Exercise requirements: When you reach the line in the listing below that contains "nMaxZerocoinSpendsPerTransaction : Z;", begin returning lines exactly as written, and stop after the line that contains "Definition limit_shr (n". Return no other lines.

=== Section Start ===

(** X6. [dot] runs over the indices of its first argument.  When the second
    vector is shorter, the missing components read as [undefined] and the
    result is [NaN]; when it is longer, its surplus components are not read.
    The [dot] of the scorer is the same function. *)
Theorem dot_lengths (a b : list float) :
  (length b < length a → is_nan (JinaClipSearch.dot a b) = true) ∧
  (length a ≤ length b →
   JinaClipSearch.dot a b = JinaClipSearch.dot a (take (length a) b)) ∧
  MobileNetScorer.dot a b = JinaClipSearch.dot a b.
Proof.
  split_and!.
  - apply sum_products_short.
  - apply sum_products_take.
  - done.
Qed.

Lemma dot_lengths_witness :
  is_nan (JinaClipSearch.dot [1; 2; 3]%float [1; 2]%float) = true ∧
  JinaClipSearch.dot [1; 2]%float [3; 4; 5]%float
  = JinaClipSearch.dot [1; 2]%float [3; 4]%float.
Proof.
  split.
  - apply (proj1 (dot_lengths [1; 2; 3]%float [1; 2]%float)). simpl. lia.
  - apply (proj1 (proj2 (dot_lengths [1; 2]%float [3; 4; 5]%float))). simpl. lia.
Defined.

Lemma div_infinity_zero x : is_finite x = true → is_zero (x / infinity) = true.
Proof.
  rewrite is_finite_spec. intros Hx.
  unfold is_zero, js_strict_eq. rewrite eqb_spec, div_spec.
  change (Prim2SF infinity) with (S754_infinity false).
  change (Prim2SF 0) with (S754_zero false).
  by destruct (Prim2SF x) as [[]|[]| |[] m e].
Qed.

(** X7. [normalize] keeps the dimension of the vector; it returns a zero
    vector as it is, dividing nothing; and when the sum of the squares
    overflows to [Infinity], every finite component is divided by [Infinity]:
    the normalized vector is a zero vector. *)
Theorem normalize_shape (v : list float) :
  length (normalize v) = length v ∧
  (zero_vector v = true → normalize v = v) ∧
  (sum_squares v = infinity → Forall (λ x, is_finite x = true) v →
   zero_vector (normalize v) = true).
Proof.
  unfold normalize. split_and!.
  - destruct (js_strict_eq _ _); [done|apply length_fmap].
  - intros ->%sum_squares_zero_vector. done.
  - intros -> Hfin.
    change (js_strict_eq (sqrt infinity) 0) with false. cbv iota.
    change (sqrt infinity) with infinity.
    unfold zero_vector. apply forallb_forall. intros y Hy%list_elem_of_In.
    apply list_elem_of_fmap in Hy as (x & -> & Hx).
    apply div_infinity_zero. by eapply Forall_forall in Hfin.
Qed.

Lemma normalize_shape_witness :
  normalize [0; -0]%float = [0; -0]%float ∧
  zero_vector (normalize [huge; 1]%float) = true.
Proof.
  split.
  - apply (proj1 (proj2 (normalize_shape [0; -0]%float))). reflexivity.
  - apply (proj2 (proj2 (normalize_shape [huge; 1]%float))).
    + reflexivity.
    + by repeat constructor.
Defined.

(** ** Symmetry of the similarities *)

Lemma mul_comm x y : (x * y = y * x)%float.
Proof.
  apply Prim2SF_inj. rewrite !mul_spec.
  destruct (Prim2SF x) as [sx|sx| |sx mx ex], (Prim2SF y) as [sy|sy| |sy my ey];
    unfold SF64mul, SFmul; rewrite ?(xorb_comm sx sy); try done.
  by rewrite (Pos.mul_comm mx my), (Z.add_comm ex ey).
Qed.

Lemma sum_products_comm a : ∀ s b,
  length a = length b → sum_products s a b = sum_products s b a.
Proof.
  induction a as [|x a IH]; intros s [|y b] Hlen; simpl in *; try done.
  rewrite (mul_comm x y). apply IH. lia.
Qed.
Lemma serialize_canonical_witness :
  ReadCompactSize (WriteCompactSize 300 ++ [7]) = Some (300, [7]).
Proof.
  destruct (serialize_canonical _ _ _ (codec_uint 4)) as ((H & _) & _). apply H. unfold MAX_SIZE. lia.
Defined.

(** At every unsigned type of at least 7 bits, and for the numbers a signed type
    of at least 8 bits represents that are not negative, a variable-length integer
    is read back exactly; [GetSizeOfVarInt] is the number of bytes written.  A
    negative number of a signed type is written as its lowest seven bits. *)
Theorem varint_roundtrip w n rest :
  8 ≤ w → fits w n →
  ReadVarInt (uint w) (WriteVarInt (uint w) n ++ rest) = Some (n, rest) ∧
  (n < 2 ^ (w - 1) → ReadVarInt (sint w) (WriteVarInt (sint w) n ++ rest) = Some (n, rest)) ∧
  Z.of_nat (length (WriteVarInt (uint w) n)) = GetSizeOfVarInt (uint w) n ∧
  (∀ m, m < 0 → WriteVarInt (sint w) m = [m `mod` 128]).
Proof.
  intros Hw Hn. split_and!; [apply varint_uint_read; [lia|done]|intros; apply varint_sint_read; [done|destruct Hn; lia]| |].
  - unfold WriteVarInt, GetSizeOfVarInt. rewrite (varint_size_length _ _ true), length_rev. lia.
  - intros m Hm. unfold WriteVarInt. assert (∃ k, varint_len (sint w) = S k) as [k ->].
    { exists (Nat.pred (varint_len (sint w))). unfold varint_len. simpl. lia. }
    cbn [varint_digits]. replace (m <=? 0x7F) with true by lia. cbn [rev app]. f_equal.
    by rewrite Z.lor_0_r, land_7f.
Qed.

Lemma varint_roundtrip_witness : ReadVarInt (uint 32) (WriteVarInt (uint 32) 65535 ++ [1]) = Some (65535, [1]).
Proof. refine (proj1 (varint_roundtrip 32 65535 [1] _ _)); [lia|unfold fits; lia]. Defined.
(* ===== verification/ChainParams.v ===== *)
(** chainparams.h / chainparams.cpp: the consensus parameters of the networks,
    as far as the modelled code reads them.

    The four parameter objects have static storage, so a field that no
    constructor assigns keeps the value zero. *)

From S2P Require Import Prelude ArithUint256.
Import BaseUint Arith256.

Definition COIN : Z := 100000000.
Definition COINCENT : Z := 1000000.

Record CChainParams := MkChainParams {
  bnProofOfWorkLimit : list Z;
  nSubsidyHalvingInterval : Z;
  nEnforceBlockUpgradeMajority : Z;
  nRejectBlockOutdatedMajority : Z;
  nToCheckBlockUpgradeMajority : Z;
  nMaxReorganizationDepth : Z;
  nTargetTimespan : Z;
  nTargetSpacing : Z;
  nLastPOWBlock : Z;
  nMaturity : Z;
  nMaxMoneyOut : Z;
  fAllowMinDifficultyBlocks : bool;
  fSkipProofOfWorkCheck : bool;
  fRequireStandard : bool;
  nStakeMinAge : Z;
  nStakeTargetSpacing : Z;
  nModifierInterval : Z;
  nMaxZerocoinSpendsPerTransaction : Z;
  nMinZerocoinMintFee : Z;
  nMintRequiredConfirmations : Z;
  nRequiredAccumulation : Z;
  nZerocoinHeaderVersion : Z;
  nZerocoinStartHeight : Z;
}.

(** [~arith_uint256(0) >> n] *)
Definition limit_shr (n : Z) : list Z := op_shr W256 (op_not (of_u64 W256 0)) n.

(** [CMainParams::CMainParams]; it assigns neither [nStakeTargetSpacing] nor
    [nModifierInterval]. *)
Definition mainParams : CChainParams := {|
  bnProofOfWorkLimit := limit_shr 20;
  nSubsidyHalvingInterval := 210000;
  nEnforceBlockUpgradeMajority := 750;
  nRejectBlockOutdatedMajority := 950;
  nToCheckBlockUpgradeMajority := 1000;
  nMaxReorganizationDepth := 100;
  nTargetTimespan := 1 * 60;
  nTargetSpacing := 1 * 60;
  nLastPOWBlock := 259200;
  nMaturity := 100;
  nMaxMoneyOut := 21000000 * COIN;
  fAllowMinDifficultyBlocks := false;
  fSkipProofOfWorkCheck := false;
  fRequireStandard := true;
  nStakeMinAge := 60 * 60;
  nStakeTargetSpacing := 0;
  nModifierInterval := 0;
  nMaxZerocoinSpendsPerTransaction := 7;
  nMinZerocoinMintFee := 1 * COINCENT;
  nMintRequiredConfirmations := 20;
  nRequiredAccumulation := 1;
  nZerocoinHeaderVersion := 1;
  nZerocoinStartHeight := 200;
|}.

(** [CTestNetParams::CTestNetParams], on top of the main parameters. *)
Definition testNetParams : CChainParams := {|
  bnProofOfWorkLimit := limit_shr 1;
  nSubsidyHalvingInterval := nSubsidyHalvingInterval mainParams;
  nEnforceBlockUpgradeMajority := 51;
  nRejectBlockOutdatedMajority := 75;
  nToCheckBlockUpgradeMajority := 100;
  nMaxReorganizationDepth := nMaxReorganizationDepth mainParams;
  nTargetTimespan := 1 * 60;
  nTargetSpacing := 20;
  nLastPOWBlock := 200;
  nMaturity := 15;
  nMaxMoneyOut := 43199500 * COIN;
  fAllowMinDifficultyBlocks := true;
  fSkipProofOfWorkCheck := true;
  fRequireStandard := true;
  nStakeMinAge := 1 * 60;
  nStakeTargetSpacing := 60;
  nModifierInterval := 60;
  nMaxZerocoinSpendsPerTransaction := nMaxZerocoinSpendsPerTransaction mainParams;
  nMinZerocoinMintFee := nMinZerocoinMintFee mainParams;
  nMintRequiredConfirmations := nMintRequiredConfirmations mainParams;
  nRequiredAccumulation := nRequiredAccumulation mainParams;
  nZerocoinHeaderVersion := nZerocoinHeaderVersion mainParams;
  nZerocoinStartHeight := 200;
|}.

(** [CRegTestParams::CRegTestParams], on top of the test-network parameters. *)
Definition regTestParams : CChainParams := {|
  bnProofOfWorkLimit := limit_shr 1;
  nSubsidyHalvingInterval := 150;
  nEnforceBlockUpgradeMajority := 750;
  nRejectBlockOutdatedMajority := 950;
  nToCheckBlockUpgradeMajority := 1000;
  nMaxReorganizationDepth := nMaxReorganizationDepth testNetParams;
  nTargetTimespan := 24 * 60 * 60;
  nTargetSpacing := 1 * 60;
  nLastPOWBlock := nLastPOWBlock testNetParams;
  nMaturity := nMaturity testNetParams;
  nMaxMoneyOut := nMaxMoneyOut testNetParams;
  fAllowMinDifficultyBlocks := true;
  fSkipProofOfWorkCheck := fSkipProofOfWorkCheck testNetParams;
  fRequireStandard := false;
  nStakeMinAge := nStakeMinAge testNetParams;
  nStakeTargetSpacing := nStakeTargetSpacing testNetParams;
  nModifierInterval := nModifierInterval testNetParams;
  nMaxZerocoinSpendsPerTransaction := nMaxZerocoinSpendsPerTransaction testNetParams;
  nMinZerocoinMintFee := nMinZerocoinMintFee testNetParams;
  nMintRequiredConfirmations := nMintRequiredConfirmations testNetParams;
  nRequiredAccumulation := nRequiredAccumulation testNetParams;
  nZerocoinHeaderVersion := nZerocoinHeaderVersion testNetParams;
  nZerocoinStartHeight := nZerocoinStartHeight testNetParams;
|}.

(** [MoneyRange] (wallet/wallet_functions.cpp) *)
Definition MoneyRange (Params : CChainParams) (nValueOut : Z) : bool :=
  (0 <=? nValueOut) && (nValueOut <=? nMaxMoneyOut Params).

=== Section End ===

Answer:
  nMaxZerocoinSpendsPerTransaction : Z;
  nMinZerocoinMintFee : Z;
  nMintRequiredConfirmations : Z;
  nRequiredAccumulation : Z;
  nZerocoinHeaderVersion : Z;
  nZerocoinStartHeight : Z;
}.

(** [~arith_uint256(0) >> n] *)
Definition limit_shr (n : Z) : list Z := op_shr W256 (op_not (of_u64 W256 0)) n.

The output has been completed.